Collected data
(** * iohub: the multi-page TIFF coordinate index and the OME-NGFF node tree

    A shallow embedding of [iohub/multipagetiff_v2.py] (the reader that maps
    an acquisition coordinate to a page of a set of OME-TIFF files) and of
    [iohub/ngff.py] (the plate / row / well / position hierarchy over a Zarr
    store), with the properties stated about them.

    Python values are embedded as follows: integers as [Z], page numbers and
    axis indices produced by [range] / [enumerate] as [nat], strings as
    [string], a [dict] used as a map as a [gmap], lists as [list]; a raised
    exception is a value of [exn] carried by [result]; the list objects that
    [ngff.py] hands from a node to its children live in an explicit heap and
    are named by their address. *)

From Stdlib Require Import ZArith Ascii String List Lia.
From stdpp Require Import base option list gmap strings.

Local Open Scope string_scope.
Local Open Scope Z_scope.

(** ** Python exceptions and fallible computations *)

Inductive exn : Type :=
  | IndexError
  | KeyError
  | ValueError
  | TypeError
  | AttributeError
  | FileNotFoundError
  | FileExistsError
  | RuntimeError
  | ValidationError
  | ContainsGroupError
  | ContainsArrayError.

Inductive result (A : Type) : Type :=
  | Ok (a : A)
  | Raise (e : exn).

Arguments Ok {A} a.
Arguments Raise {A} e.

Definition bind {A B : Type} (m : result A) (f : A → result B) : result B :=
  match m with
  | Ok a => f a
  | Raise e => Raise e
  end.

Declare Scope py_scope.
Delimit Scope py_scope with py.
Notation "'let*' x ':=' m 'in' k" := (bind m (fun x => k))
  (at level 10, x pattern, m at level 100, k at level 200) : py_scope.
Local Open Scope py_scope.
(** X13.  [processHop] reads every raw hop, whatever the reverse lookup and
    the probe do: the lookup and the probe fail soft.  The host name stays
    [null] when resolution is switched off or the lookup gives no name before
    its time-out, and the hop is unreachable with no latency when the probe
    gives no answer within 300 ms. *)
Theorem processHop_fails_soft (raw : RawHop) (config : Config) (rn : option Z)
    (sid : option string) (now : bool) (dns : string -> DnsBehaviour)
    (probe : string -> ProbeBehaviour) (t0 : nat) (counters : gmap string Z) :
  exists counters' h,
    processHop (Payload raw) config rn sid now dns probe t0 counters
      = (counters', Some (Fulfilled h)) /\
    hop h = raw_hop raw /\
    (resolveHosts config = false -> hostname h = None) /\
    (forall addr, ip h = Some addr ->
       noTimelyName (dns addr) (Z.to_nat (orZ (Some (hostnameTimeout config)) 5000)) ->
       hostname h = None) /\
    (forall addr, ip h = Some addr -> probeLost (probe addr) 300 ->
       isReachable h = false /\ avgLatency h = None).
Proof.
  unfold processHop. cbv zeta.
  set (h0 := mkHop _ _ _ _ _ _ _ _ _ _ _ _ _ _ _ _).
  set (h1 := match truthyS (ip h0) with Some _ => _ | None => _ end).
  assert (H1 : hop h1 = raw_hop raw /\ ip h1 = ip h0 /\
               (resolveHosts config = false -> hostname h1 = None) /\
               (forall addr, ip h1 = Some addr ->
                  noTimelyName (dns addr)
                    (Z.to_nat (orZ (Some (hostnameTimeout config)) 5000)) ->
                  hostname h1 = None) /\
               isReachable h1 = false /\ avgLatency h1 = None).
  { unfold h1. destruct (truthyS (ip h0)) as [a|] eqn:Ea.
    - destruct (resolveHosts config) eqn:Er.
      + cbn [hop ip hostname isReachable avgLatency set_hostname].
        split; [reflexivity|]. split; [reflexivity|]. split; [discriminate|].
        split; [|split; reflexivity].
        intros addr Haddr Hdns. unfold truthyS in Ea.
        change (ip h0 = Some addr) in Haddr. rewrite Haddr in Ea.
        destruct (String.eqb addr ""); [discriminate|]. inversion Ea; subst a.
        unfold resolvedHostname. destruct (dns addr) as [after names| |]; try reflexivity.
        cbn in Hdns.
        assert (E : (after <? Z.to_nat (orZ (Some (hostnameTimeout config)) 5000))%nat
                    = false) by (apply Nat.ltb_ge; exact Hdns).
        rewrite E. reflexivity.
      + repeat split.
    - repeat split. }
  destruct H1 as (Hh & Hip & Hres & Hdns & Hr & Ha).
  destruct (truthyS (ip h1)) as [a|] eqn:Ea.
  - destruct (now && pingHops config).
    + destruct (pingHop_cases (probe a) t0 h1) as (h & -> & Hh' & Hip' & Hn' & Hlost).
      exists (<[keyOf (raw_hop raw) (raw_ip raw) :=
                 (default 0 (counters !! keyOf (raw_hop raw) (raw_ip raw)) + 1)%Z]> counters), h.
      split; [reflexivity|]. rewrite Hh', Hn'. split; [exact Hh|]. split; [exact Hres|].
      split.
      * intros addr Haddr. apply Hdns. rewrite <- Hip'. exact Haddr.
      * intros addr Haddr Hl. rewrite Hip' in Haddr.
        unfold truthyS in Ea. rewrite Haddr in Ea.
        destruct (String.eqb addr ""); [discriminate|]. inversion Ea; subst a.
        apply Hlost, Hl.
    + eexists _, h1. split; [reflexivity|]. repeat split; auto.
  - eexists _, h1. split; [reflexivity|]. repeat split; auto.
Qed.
...
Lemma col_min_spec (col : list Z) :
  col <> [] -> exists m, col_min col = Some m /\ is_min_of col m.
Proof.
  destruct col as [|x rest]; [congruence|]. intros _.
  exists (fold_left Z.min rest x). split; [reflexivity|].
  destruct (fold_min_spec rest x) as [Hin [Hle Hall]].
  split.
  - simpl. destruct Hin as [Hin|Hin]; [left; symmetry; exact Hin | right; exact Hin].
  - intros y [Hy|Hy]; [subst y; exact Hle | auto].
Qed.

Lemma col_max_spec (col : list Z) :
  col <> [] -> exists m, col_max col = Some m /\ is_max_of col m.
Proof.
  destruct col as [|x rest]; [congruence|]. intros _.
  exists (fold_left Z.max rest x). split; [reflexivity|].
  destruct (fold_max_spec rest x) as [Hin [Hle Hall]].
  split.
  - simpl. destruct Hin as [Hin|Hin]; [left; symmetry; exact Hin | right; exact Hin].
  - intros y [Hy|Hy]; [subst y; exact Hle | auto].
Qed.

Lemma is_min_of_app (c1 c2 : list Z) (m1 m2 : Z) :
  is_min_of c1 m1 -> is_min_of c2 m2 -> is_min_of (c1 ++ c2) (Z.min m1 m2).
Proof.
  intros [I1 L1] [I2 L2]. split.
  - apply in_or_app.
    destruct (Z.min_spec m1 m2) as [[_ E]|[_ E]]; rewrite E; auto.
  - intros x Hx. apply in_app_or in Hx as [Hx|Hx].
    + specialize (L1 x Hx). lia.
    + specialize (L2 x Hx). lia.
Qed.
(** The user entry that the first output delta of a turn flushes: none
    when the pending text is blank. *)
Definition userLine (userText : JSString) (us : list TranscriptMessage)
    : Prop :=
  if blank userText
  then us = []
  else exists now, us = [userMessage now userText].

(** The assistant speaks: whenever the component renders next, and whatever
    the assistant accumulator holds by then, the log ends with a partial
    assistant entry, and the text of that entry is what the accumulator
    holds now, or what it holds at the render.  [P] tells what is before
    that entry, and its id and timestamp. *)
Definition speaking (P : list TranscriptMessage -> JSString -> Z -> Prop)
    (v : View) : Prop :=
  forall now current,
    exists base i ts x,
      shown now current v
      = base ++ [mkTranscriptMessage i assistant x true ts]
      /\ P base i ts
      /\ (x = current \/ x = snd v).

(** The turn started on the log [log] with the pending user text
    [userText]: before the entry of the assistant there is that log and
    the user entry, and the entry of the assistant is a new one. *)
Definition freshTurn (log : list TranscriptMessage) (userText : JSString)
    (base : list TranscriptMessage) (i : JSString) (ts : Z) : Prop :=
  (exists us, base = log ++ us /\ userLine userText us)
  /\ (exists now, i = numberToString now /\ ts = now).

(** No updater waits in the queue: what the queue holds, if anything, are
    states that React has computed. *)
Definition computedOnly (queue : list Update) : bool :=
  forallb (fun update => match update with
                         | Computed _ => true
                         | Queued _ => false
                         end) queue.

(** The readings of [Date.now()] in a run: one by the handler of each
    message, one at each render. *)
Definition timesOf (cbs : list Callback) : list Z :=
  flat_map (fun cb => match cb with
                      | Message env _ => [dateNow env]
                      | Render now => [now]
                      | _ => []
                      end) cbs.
---
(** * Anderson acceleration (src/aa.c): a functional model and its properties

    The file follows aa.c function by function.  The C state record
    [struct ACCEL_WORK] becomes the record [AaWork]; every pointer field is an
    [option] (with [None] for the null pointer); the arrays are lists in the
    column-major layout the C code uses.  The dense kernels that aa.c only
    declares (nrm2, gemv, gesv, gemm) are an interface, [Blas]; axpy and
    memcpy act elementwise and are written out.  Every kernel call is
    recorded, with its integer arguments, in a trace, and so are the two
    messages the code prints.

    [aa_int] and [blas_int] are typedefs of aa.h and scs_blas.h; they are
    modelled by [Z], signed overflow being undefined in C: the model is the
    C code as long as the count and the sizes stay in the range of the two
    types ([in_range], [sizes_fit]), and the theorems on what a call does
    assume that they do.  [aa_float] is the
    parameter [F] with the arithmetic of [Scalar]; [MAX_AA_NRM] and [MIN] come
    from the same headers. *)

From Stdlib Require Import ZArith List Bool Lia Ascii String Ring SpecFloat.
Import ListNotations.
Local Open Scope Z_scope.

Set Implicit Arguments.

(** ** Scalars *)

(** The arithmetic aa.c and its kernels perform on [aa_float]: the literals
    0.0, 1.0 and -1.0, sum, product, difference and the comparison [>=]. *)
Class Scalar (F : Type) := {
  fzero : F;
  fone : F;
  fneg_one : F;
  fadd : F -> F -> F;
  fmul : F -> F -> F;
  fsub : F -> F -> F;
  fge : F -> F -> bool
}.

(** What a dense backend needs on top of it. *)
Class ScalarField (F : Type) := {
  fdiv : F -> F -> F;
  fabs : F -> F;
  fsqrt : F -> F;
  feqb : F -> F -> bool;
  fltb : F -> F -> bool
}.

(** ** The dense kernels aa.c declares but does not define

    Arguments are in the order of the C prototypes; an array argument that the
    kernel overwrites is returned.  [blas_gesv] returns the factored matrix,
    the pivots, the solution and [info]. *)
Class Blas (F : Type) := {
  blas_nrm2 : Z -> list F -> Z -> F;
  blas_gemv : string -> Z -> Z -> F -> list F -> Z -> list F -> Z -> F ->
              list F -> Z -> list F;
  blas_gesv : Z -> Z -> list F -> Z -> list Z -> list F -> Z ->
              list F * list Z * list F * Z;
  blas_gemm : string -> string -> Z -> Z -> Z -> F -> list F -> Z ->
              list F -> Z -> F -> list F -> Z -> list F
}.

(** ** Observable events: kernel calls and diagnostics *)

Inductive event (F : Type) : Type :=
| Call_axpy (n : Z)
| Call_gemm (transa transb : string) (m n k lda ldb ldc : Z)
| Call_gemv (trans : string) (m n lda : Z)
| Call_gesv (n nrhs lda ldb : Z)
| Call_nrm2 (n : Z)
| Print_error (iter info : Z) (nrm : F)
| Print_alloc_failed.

[Work instructions] Reproduce only the lines above spanning from the line containing "Lemma col_max_spec (col" through the line containing "(** The turn", word for word.

[Response area]
Lemma col_max_spec (col : list Z) :
  col <> [] -> exists m, col_max col = Some m /\ is_max_of col m.
Proof.
  destruct col as [|x rest]; [congruence|]. intros _.
  exists (fold_left Z.max rest x). split; [reflexivity|].
  destruct (fold_max_spec rest x) as [Hin [Hle Hall]].
  split.
  - simpl. destruct Hin as [Hin|Hin]; [left; symmetry; exact Hin | right; exact Hin].
  - intros y [Hy|Hy]; [subst y; exact Hle | auto].
Qed.

Lemma is_min_of_app (c1 c2 : list Z) (m1 m2 : Z) :
  is_min_of c1 m1 -> is_min_of c2 m2 -> is_min_of (c1 ++ c2) (Z.min m1 m2).
Proof.
  intros [I1 L1] [I2 L2]. split.
  - apply in_or_app.
    destruct (Z.min_spec m1 m2) as [[_ E]|[_ E]]; rewrite E; auto.
  - intros x Hx. apply in_app_or in Hx as [Hx|Hx].
    + specialize (L1 x Hx). lia.
    + specialize (L2 x Hx). lia.
Qed.
(** The user entry that the first output delta of a turn flushes: none
    when the pending text is blank. *)
Definition userLine (userText : JSString) (us : list TranscriptMessage)
    : Prop :=
  if blank userText
  then us = []
  else exists now, us = [userMessage now userText].

(** The assistant speaks: whenever the component renders next, and whatever
    the assistant accumulator holds by then, the log ends with a partial
    assistant entry, and the text of that entry is what the accumulator
    holds now, or what it holds at the render.  [P] tells what is before
    that entry, and its id and timestamp. *)
Definition speaking (P : list TranscriptMessage -> JSString -> Z -> Prop)
    (v : View) : Prop :=
  forall now current,
    exists base i ts x,
      shown now current v
      = base ++ [mkTranscriptMessage i assistant x true ts]
      /\ P base i ts
      /\ (x = current \/ x = snd v).

(** The turn started on the log [log] with the pending user text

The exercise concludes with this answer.